*** Opening of Supplied records ***

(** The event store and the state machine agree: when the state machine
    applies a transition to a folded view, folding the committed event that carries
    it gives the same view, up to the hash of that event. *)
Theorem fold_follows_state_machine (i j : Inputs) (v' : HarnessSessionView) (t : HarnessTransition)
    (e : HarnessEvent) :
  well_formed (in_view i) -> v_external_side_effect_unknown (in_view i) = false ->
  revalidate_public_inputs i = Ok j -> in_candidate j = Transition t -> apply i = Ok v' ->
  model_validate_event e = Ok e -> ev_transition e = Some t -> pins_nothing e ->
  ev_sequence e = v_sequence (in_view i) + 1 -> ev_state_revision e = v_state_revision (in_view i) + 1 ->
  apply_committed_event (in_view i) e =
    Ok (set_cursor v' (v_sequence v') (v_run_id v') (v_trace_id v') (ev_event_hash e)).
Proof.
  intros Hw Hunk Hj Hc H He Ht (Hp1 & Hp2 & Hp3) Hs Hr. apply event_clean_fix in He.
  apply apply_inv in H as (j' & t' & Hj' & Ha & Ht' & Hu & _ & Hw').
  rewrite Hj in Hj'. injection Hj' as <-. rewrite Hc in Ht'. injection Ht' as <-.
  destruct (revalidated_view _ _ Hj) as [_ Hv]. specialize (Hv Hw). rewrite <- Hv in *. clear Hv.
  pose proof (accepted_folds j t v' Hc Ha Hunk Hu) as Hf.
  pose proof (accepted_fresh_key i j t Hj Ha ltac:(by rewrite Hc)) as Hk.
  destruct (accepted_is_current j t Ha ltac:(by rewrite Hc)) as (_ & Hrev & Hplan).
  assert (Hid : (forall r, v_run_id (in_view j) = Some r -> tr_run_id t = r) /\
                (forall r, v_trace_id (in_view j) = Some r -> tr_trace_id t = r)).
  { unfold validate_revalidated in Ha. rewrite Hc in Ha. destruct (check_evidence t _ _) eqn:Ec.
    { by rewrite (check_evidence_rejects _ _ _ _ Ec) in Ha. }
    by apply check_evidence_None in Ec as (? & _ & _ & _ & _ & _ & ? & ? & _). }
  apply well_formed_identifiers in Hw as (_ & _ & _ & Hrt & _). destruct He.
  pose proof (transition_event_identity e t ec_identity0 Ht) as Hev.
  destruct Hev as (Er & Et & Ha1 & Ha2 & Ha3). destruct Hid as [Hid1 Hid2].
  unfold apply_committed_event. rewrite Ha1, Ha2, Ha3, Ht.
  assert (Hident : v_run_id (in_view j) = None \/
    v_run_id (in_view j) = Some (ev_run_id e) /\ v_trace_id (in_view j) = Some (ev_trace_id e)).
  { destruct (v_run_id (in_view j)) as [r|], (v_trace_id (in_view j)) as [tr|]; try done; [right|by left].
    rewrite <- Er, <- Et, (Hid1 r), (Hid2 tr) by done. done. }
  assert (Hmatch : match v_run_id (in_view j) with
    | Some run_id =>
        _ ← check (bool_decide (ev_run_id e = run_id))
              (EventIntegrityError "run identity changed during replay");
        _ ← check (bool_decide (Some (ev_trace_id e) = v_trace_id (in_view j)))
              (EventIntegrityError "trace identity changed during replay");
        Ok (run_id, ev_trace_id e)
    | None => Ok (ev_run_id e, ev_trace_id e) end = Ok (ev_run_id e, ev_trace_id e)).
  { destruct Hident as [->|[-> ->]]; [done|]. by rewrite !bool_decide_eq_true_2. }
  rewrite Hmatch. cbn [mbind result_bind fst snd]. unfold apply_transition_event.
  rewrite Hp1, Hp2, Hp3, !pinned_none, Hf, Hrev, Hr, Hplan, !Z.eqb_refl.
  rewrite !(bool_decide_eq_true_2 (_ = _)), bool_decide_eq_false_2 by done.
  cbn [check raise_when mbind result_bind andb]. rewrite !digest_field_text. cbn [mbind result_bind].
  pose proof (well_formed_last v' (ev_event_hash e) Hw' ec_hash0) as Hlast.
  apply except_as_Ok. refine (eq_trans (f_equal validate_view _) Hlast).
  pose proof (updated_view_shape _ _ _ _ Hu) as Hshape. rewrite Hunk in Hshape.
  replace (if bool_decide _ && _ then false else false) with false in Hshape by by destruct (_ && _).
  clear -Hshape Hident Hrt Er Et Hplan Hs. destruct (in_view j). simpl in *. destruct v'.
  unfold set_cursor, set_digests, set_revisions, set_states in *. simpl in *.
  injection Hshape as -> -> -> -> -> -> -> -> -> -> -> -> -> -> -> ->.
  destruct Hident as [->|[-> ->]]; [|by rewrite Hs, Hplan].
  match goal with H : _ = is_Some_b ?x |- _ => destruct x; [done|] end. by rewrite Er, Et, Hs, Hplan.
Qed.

*** Close of Supplied records ***
*** Opening of Supplied records ***

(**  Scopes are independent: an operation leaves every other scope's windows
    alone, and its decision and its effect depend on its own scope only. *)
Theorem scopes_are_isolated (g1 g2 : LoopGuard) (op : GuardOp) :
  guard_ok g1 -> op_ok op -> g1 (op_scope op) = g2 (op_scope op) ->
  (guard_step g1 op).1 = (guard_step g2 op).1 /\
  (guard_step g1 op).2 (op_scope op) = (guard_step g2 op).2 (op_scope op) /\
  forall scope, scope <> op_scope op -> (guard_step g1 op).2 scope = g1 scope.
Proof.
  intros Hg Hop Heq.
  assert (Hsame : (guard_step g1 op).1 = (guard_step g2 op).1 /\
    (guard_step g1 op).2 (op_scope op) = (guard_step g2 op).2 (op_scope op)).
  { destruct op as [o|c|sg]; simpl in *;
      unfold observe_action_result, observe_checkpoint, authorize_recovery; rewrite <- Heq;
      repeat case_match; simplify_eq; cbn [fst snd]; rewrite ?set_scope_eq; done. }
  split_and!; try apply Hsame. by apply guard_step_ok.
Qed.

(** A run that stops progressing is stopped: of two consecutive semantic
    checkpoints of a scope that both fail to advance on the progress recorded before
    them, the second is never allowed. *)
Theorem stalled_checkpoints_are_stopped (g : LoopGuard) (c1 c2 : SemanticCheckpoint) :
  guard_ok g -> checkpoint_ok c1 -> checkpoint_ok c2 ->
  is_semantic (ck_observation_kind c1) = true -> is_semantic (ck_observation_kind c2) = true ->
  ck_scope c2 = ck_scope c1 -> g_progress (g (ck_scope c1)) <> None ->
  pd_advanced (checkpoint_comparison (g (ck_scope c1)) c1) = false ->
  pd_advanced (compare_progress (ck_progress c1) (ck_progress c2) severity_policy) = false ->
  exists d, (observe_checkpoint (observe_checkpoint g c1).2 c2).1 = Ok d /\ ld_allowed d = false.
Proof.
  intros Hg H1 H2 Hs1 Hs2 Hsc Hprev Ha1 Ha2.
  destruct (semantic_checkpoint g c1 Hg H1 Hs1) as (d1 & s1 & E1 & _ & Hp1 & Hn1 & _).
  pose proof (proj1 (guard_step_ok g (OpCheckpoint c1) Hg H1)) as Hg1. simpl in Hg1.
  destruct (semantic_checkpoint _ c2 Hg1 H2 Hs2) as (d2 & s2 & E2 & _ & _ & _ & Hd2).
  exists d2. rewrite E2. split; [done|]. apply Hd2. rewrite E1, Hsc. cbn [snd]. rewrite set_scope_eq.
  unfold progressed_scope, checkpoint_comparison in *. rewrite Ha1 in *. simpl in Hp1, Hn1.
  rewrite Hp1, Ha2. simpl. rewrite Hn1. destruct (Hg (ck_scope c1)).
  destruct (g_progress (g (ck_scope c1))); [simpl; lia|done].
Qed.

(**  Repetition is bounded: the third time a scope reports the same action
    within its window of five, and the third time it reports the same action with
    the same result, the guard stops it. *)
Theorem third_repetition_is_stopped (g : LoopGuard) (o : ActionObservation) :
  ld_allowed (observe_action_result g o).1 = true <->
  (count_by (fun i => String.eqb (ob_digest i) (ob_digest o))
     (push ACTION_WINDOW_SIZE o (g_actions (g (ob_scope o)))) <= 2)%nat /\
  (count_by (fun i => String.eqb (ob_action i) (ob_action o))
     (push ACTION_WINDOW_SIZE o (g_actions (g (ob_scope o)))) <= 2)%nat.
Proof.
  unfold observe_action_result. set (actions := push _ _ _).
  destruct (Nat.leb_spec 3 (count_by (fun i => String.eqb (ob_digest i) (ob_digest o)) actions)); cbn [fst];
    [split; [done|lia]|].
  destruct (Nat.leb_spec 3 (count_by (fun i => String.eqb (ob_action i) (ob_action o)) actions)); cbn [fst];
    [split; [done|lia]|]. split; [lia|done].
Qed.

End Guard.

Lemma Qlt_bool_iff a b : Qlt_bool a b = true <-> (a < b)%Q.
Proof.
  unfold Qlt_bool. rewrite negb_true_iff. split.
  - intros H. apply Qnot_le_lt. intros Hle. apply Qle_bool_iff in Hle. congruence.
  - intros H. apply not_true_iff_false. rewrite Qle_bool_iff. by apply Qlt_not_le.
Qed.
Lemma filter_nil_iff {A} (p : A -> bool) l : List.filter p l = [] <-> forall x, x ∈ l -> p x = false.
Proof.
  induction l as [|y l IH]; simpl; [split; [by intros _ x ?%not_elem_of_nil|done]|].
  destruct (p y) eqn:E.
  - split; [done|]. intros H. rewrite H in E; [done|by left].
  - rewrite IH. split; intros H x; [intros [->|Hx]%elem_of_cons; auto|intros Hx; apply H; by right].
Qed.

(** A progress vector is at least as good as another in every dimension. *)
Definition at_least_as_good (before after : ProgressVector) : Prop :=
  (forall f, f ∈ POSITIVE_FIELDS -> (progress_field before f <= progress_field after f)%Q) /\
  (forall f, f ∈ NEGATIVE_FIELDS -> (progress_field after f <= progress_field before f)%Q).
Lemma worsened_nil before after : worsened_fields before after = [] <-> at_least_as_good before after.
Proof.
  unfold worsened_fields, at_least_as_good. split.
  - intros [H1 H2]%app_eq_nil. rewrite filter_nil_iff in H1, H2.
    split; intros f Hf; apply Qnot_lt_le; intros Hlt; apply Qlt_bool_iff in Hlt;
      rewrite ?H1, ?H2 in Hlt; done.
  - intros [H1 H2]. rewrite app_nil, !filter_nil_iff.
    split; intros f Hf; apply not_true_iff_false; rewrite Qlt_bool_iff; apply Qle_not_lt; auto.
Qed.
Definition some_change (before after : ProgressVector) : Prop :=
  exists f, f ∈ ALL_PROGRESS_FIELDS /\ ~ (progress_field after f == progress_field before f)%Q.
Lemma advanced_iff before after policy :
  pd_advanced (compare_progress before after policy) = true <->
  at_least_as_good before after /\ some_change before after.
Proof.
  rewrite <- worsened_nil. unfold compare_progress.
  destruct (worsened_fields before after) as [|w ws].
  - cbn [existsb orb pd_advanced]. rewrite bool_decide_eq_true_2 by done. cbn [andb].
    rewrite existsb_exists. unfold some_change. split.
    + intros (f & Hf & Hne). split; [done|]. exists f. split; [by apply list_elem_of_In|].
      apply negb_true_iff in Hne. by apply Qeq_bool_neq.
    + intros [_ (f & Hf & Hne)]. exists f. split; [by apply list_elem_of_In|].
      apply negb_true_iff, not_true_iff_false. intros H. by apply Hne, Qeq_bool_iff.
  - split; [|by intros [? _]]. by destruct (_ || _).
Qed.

*** Close of Supplied records ***

• _Work to complete_
Each line with the string "unfold" counts once; report how many such lines the material has, as a bare number.

• _Reply to the exercise_
11